Try it
Reproduce the top of the data verbatim, through and including the line that contains "address of the".

Records drawn from a dataset
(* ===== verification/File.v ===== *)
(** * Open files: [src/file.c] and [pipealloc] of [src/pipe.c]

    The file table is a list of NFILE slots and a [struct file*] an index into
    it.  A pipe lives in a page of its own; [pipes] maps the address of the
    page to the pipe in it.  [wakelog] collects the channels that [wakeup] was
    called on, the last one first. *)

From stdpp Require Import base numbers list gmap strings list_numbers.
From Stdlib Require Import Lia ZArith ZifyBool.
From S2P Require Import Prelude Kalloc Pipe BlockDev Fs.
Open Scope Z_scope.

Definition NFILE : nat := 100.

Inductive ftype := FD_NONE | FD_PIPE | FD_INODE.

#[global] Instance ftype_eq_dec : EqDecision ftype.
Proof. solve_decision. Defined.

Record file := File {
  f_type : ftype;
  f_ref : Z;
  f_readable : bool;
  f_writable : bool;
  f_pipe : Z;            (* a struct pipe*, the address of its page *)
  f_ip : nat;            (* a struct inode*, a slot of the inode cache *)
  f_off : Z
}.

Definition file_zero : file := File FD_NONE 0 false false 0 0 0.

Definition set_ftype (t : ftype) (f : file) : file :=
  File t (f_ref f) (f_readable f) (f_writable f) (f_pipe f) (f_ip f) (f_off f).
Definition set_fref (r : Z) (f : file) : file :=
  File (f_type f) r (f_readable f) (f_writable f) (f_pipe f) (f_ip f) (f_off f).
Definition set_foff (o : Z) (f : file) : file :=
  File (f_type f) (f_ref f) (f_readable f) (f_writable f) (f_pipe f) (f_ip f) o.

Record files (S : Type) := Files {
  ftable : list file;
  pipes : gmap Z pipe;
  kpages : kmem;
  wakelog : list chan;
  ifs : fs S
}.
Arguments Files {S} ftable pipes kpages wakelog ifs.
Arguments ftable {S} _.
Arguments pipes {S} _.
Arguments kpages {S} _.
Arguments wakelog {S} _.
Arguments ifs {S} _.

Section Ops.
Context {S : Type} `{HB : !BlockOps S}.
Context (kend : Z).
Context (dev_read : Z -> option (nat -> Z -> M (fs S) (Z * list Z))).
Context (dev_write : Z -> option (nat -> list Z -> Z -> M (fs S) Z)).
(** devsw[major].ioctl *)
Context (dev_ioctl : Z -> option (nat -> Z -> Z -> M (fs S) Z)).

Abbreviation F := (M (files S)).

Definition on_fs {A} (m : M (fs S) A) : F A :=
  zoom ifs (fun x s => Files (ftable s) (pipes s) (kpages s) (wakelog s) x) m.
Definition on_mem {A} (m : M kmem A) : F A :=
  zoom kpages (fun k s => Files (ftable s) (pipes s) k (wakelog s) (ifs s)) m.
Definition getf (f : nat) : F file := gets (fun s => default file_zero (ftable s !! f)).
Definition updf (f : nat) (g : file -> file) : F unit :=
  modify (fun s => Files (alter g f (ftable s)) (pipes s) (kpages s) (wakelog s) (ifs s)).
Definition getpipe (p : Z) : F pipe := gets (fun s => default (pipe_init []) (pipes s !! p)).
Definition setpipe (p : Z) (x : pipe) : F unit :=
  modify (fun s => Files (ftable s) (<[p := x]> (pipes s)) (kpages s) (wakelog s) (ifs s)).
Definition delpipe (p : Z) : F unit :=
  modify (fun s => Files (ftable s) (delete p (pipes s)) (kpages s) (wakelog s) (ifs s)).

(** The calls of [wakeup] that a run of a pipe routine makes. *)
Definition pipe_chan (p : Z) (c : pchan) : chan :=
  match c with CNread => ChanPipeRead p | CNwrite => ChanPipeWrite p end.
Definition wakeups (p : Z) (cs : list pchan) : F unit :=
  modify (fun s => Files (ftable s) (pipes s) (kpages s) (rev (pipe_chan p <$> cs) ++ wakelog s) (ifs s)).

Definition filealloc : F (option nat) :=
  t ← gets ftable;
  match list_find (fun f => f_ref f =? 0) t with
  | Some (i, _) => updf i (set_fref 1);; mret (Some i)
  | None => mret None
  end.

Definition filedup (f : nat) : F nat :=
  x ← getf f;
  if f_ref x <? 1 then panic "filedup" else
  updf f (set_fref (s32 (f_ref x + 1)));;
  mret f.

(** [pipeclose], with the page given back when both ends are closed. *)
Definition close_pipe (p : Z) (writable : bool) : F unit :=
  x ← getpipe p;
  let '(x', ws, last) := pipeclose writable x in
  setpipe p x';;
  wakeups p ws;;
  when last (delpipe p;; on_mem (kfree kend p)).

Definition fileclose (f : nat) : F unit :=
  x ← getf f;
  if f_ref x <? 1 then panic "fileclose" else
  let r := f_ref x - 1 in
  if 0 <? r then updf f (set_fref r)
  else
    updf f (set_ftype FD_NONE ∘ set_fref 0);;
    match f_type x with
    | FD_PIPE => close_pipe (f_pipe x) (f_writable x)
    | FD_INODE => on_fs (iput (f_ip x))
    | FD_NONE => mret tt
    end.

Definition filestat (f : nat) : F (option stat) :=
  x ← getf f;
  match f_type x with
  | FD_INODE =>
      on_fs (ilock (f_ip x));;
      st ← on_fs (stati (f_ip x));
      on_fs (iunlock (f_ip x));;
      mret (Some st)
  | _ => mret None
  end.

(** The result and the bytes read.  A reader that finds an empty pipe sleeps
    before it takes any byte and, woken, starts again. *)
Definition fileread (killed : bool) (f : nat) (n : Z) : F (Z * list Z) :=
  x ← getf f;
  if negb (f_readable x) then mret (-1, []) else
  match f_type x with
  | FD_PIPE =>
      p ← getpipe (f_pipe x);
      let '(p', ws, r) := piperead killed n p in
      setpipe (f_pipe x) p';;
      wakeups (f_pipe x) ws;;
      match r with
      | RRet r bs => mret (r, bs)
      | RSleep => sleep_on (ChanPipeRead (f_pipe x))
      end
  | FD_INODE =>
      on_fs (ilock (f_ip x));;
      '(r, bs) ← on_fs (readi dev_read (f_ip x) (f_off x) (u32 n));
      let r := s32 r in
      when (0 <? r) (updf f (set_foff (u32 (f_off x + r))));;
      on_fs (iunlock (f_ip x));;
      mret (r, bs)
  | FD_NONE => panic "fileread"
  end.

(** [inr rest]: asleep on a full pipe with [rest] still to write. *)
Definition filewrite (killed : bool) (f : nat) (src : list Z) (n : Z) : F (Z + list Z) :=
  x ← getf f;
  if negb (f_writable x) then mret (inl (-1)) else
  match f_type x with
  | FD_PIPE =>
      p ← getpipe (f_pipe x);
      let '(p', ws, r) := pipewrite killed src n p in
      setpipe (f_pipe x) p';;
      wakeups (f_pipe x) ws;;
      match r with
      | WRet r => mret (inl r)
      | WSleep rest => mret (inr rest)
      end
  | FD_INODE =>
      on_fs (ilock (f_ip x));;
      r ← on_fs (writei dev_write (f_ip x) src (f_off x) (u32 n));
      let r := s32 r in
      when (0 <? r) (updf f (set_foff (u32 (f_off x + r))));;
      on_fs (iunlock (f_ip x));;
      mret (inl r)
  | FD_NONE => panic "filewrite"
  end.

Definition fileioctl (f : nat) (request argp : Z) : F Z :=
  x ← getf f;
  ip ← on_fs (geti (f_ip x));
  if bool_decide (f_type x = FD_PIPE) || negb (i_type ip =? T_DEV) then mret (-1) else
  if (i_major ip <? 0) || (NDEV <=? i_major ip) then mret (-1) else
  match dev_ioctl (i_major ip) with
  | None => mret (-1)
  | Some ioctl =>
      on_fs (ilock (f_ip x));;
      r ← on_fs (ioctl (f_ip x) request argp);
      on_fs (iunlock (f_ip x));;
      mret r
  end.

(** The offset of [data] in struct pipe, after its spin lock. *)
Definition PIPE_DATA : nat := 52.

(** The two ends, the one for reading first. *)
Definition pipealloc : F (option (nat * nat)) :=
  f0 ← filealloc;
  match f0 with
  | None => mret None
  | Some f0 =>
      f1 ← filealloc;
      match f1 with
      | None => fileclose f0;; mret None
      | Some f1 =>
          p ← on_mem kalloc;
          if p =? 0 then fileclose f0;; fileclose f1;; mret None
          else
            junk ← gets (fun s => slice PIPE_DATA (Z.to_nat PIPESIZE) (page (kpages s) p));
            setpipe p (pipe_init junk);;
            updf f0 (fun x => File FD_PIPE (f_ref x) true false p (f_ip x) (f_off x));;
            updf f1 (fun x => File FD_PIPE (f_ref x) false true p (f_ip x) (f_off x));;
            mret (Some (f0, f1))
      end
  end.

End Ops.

Answer to this problem
(* ===== verification/File.v ===== *)
(** * Open files: [src/file.c] and [pipealloc] of [src/pipe.c]

    The file table is a list of NFILE slots and a [struct file*] an index into
    it.  A pipe lives in a page of its own; [pipes] maps the address of the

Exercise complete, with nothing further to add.